(** * rapid: the state-machine executor of [statemachine.go]

    A shallow embedding of [T.Repeat], [StateMachineActions],
    [stateMachine.executeAction] and [runAction], and the properties of the
    retry loop, of the panic classification and of the invariant check.

    Go panics are modelled by a result type, the trial context [*T] by
    explicit state passing, and the calls the executor makes to its
    collaborators are recorded in a call log that action bodies cannot
    touch. *)

From Stdlib Require Import ZArith List String Bool Arith Lia.
Import ListNotations.

Set Implicit Arguments.

(** ** Constants (statemachine.go, lines 15-19) *)

Definition actionLabel : string := "action".
Definition validActionTries : nat := 100.
Definition noValidActionsMsg : string :=
  "can't find a valid (non-skipped) action".

(** ** Panics

    The values a goroutine of the package panics with: [invalidData] (the
    recoverable "not applicable / invalid test case" signal), [stopTest] (a
    fatal failure of the trial), and anything else (a plain string from
    [assertf], a runtime error, a panic of user code). *)

Inductive panicValue : Type :=
| invalidData (msg : string)
| stopTest (msg : string)
| otherPanic (msg : string).

(** [_, ok := r.(invalidData)] *)
Definition isInvalidData (r : panicValue) : bool :=
  match r with
  | invalidData _ => true
  | _ => false
  end.

Inductive result (A : Type) : Type :=
| Ret (a : A)
| Panic (r : panicValue).

Arguments Ret {A} a.
Arguments Panic {A} r.

(** ** The entropy engine, as the executor sees it

    [bitStream] is an interface of the package; the executor only opens and
    closes labelled groups on it. *)

Class bitStream (BS : Type) : Type := {
  beginGroup : BS -> string -> bool -> Z * BS;
  endGroup : BS -> Z -> bool -> BS
}.

Section Executor.

(** [BS] is the engine behind [t.s]; [W] is the memory that the closures
    handed to [Repeat] capture (the system under test). *)
Context {BS : Type} `{bitStream BS} {W : Type}.

(** The trial context [*T]: the engine, the count of draws made so far
    and the failure accumulator ([""] when the trial has not failed). *)
Record T : Type := mkT {
  s : BS;
  draws : Z;
  failed : string;
  sut : W
}.

Definition set_s (t : T) (s' : BS) : T :=
  {| s := s'; draws := draws t; failed := failed t; sut := sut t |}.

(** A Go function that receives [*T]: it returns or panics, and leaves
    the context in some state either way. *)
Definition M (A : Type) : Type := T -> result A * T.

Definition ret {A : Type} (a : A) : M A := fun t => (Ret a, t).

Definition bind {A B : Type} (m : M A) (k : A -> M B) : M B :=
  fun t =>
    match m t with
    | (Ret a, t') => k a t'
    | (Panic r, t') => (Panic r, t')
    end.

Notation "x <- m ;; k" := (bind m (fun x => k))
  (at level 61, m at next level, right associativity).

(** Modelled from the spec: [T.failOnError] is not part of the file; the
    pending global-failure check surfaces the accumulated failure as a
    fatal [stopTest]. *)
Definition failOnError : M unit :=
  fun t =>
    if String.eqb (failed t) "" then (Ret tt, t)
    else (Panic (stopTest (failed t)), t).

(** statemachine.go, lines 63-70 *)
Record StateMachineAction : Type := mkAction {
  Name : string;
  Func : M unit
}.

Definition ActionName (sa : StateMachineAction) : string := Name sa.

(** A generator is used through its [Draw] method only. *)
Record Generator (V : Type) : Type := mkGenerator {
  Draw : T -> string -> result V * T
}.

(** statemachine.go, lines 102-104 *)
Record stateMachine : Type := mkSM {
  actions : Generator StateMachineAction
}.

(** ** runAction (statemachine.go, lines 125-141)

    The deferred function receives [t.draws] as evaluated when the
    [defer] statement runs, recovers an [invalidData] panic of the body
    into the named results and panics again with any other value. *)
Definition runAction (t : T) (action : StateMachineAction)
  : result (bool * bool) * T :=
  let draws0 := draws t in
  match (_ <- Func action ;; _ <- failOnError ;; ret (false, false)) t with
  | (Ret v, t') => (Ret v, t')
  | (Panic r, t') =>
      if isInvalidData r
      then (Ret (true, Z.eqb (draws t') draws0), t')
      else (Panic r, t')
  end.

(** ** The call log of the executor *)

Inductive call : Type :=
| CallBeginGroup (label : string) (standalone : bool) (i : Z)
| CallDraw (label : string) (r : result string)
| CallRunAction (name : string) (r : result (bool * bool))
| CallEndGroup (i : Z) (discard : bool).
-=-=-=-=-
Could you repeat all of the material above exactly?

(** * rapid: the state-machine executor of [statemachine.go]

    A shallow embedding of [T.Repeat], [StateMachineActions],
    [stateMachine.executeAction] and [runAction], and the properties of the
    retry loop, of the panic classification and of the invariant check.

    Go panics are modelled by a result type, the trial context [*T] by
    explicit state passing, and the calls the executor makes to its
    collaborators are recorded in a call log that action bodies cannot
    touch. *)

From Stdlib Require Import ZArith List String Bool Arith Lia.
Import ListNotations.

Set Implicit Arguments.

(** ** Constants (statemachine.go, lines 15-19) *)

Definition actionLabel : string := "action".
Definition validActionTries : nat := 100.
Definition noValidActionsMsg : string :=
  "can't find a valid (non-skipped) action".

(** ** Panics

    The values a goroutine of the package panics with: [invalidData] (the
    recoverable "not applicable / invalid test case" signal), [stopTest] (a
    fatal failure of the trial), and anything else (a plain string from
    [assertf], a runtime error, a panic of user code). *)

Inductive panicValue : Type :=
| invalidData (msg : string)
| stopTest (msg : string)
| otherPanic (msg : string).

(** [_, ok := r.(invalidData)] *)
Definition isInvalidData (r : panicValue) : bool :=
  match r with
  | invalidData _ => true
  | _ => false
  end.

Inductive result (A : Type) : Type :=
| Ret (a : A)
| Panic (r : panicValue).

Arguments Ret {A} a.
Arguments Panic {A} r.

(** ** The entropy engine, as the executor sees it

    [bitStream] is an interface of the package; the executor only opens and
    closes labelled groups on it. *)

Class bitStream (BS : Type) : Type := {
  beginGroup : BS -> string -> bool -> Z * BS;
  endGroup : BS -> Z -> bool -> BS
}.

Section Executor.

(** [BS] is the engine behind [t.s]; [W] is the memory that the closures
    handed to [Repeat] capture (the system under test). *)
Context {BS : Type} `{bitStream BS} {W : Type}.

(** The trial context [*T]: the engine, the count of draws made so far
    and the failure accumulator ([""] when the trial has not failed). *)
Record T : Type := mkT {
  s : BS;
  draws : Z;
  failed : string;
  sut : W
}.

Definition set_s (t : T) (s' : BS) : T :=
  {| s := s'; draws := draws t; failed := failed t; sut := sut t |}.

(** A Go function that receives [*T]: it returns or panics, and leaves
    the context in some state either way. *)
Definition M (A : Type) : Type := T -> result A * T.

Definition ret {A : Type} (a : A) : M A := fun t => (Ret a, t).

Definition bind {A B : Type} (m : M A) (k : A -> M B) : M B :=
  fun t =>
    match m t with
    | (Ret a, t') => k a t'
    | (Panic r, t') => (Panic r, t')
    end.

Notation "x <- m ;; k" := (bind m (fun x => k))
  (at level 61, m at next level, right associativity).

(** Modelled from the spec: [T.failOnError] is not part of the file; the
    pending global-failure check surfaces the accumulated failure as a
    fatal [stopTest]. *)
Definition failOnError : M unit :=
  fun t =>
    if String.eqb (failed t) "" then (Ret tt, t)
    else (Panic (stopTest (failed t)), t).

(** statemachine.go, lines 63-70 *)
Record StateMachineAction : Type := mkAction {
  Name : string;
  Func : M unit
}.

Definition ActionName (sa : StateMachineAction) : string := Name sa.

(** A generator is used through its [Draw] method only. *)
Record Generator (V : Type) : Type := mkGenerator {
  Draw : T -> string -> result V * T
}.

(** statemachine.go, lines 102-104 *)
Record stateMachine : Type := mkSM {
  actions : Generator StateMachineAction
}.

(** ** runAction (statemachine.go, lines 125-141)

    The deferred function receives [t.draws] as evaluated when the
    [defer] statement runs, recovers an [invalidData] panic of the body
    into the named results and panics again with any other value. *)
Definition runAction (t : T) (action : StateMachineAction)
  : result (bool * bool) * T :=
  let draws0 := draws t in
  match (_ <- Func action ;; _ <- failOnError ;; ret (false, false)) t with
  | (Ret v, t') => (Ret v, t')
  | (Panic r, t') =>
      if isInvalidData r
      then (Ret (true, Z.eqb (draws t') draws0), t')
      else (Panic r, t')
  end.

(** ** The call log of the executor *)

Inductive call : Type :=
| CallBeginGroup (label : string) (standalone : bool) (i : Z)
| CallDraw (label : string) (r : result string)
| CallRunAction (name : string) (r : result (bool * bool))
| CallEndGroup (i : Z) (discard : bool).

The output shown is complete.